Indeed, countries hitherto seen as “developing” or “the Global South” are rising in economic strength. The countries known as the BRICS (Brazil, Russia, India, China and South Africa) are challenging the global structural inequalities. Their combined share of world GDP is expected to match that of the original G7 countries by 2030. Other countries, such as Turkey, Poland, Indonesia and Iran are also becoming more and more powerful on the global stage. The next eleven (N11) grouping that includes Turkey, Indonesia, Iran, South Korea, Mexico, the Philippines, Egypt, Pakistan, Vietnam, Nigeria and Bangladesh are set to rise in influence in their own regions but also in multilateral forums meaning that categorisations between groups of countries are increasingly irrelevant.
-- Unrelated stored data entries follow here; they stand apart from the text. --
(* ===== verification/RuleListClaims.v ===== *)
(** * Claims: compiling a list of rules

    The bytecode answers for the rules; a filter that is not accepted stops
    the compilation. *)

From stdpp Require Import relations gmap.
From S2P Require Import Prelude DFA Bytecode BytecodeCompiler BytecodeInterpreter BytecodeCorrect BytecodeClaims HashSet NFA NFACorrect NFAToDFA SubsetCorrect ConvertClaims Term TermLanguage FilterSyntax Actions ContentExtension SerializeCorrect Minimizer CombinedURLFilters Yarr URLFilterParser ProcessNFAs ProcessCorrect RuleListCompiler LoweringCorrect RulesCorrect RuleListCorrect Bits SerializeClaims PartitionCorrect PrefixTree YarrCorrect FilterParserCorrect FilterRun FilterSimplify.

(** * Rule lists that fit, by evaluation

    Whether what the compiler stores for a list of rules fits its integers can
    be computed; an NFA of [n] nodes has at most [2 ^ n] sets of states.  So can
    whether the DFAs of the rules keep the terminator. *)

(** ** A hash set of 64-bit numbers, in the order of their insertion *)

Record WideSet := mkWideSet { members : list Z }.

#[export] Instance wide_set : HashSet WideSet := {
  hs_empty := mkWideSet [];
  hs_add s k := if decide (k ∈ members s) then s else mkWideSet (members s ++ [k]);
  hs_iter s := remove_dups (members s);
  hs_bound := 2 ^ 64 - 2
}.

#[export] Instance wide_set_laws : HashSetLaws WideSet.
Proof.
  split; [done|intros s; apply NoDup_remove_dups|].
  intros s k x _. cbn. rewrite !elem_of_remove_dups. case_decide; [naive_solver|]. cbn. rewrite elem_of_app, list_elem_of_singleton. tauto.
Qed.

(** ** DFAs and NFAs *)

Lemma compilableb_encodable dfa : compilableb dfa = true -> encodable dfa.
Proof. intros [Hwf Hn Hs]%compilableb_sound. by split. Qed.

Definition nfa_smallb (nfa : NFA) : bool :=
  (vlen (nfa_nodes nfa) <? 2 ^ 32) && (vlen (nfa_transitions nfa) <? 2 ^ 32) && (vlen (nfa_targets nfa) <? 2 ^ 32)
  && (vlen (epsilonTransitionsTargets nfa) <? 2 ^ 32) && (vlen (nfa_actions nfa) <? 2 ^ 32).

Section Check.
Context `{Host} {NS AS : Type} `{HashSetLaws NS} `{HashSetLaws AS}.
Variable iteration_order : PendingMap -> PendingMap.
Variable state_order : list (list Z * list Z) -> list (list Z * list Z).

Definition nfa_affordableb (n : Z) (nfa : NFA) : bool :=
  nfa_smallb nfa && nfa_okb nfa && (0 <? vlen (nfa_nodes nfa)) && (vlen (nfa_nodes nfa) <=? hs_bound (T := NS))
  && (128 * 2 ^ vlen (nfa_nodes nfa) <? 2 ^ 31) && (2 ^ vlen (nfa_nodes nfa) * n <? 2 ^ 32).

Lemma nfa_affordableb_sound n nfa : nfa_affordableb n nfa = true -> nfa_affordable NS n nfa.
Proof.
  unfold nfa_affordableb, nfa_smallb. intros Hb. bprop. match goal with Hk : nfa_okb nfa = true |- _ => apply nfa_okb_sound in Hk as [_ Hlive] end.
  split; [by split|]. split; [done|]. exists (2 ^ vlen (nfa_nodes nfa)). split; [by apply state_sets_pow2|]. done.
Qed.

(** ** Trees *)

Definition tree_affordableb (n : Z) (f : CombinedURLFilters) : bool :=
  forallb (fun es => vlen es <? 2 ^ 32) (m_vertices f) && (tree_nodes f <=? hs_bound (T := NS)) && (tree_nodes f <? 2 ^ 32)
  && match processNFAs (NS := NS) (AS := AS) f maxNFASize with Some (_, nfas) => forallb (nfa_affordableb n) nfas | None => true end.

Lemma tree_affordableb_sound n f : tree_affordableb n f = true -> tree_affordable (NS := NS) (AS := AS) n f.
Proof.
  unfold tree_affordableb. intros Hb. bprop. split; [|done|].
  - apply Forall_forall. intros es Hin%list_elem_of_In. match goal with Hf : forallb _ (m_vertices f) = true |- _ => rewrite forallb_forall in Hf; specialize (Hf es Hin) end. bprop. done.
  - intros f' nfas E. match goal with Hm : match processNFAs _ _ with _ => _ end = true |- _ => rewrite E, forallb_forall in Hm; rename Hm into Hall end.
    apply Forall_forall. intros nfa Hin%list_elem_of_In. by apply nfa_affordableb_sound, Hall.
Qed.

Definition affordableb (n : Z) (f : CombinedURLFilters) (us : AS) : bool :=
  tree_affordableb n f
  && match delivered_dfas (NS := NS) (AS := AS) state_order f with
     | Some dfas =>
         forallb (fun dfa => vlen (dfa_actions dfa) + vlen (hs_iter us) <? 2 ^ 32) dfas
         && match put_universal us dfas with Some dfas' => forallb compilableb dfas' | None => true end
     | None => true
     end.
Countries who were previously the recipients of aid are now giving it themselves, changing the dynamics of the aid industry. Aid is provided through the Gulf States, South Korea and South Africa, Russia, Poland, the Czech Republic, Thailand and Turkey. In 2012 the BRICS collectively invested over US$6 billion in Africa, against US$3.7 billion invested by the United States. China is now the largest non traditional donor to Africa. The BRICS’ New Development Bank (NDB) as well as the Contingent Reserve Arrangement (CRA) and the Chinese led Asian Infrastructure Investment Bank (AIIB) offer a new economic assistance. One that is demand driven, horizontal and gives more choice to recipients. As such, it’s more likely to be sought.
New technology is also changing how aid works. It is becoming more direct. Internet based campaigning organisations such as Avaaz , Change.org and 350.org are challenging the global ICSOs. New mobile phone technology and social networks are enabling people to collaborate more and incite social movements and activism. As Stephen Hopgood argues in The End Times of Human Rights, Egyptian protesters in 2011 made far more progress than decades of protest by Human Rights advocates.
New technology is also better enabling people to empower themselves. We know that technology is reaching people faster than toilets. Collectively African countries are home to twice as many mobile phones as the United States. Africa is the most advanced continent worldwide when it comes to “mobile money”. When we worked in Somaliland on their first Child Rights Act we observed young women directly challenging the arranged marriage system by using mobile phones and Facebook to get to know each other. Young women were choosing their own marriage partners.
Perhaps more importantly, countries that are growing in wealth and power will not want aid from the former Western powers anymore because they will no longer want to be told what to do. Decades of colonialism, followed by decades of aid, have left the relationships around the globe unequal and patronising.
Indeed perhaps it is time for the former Western powers to take a much more critical look at themselves. Burkhard Gnärig from the International Civil Society Centre with whom Justice Studio is currently working, argues that the original development mission cannot be achieved unless affluent countries change themselves, for example by preventing sex tourism and their waste of the world’s finite resources. Rather than certain countries trying to ‘develop’ or change other countries socially or economically they must look at how they are damaging the world and how this can change.
Justice Studio doesn’t like the term ‘international development’. We work with all the countries of the world, from the UK to Somaliland, respecting where they are. No one country has got it right yet. There is much developing that we all need to do in order to ensure a fairer global society. We must be constantly thinking about how we can make our own countries better before we judge others.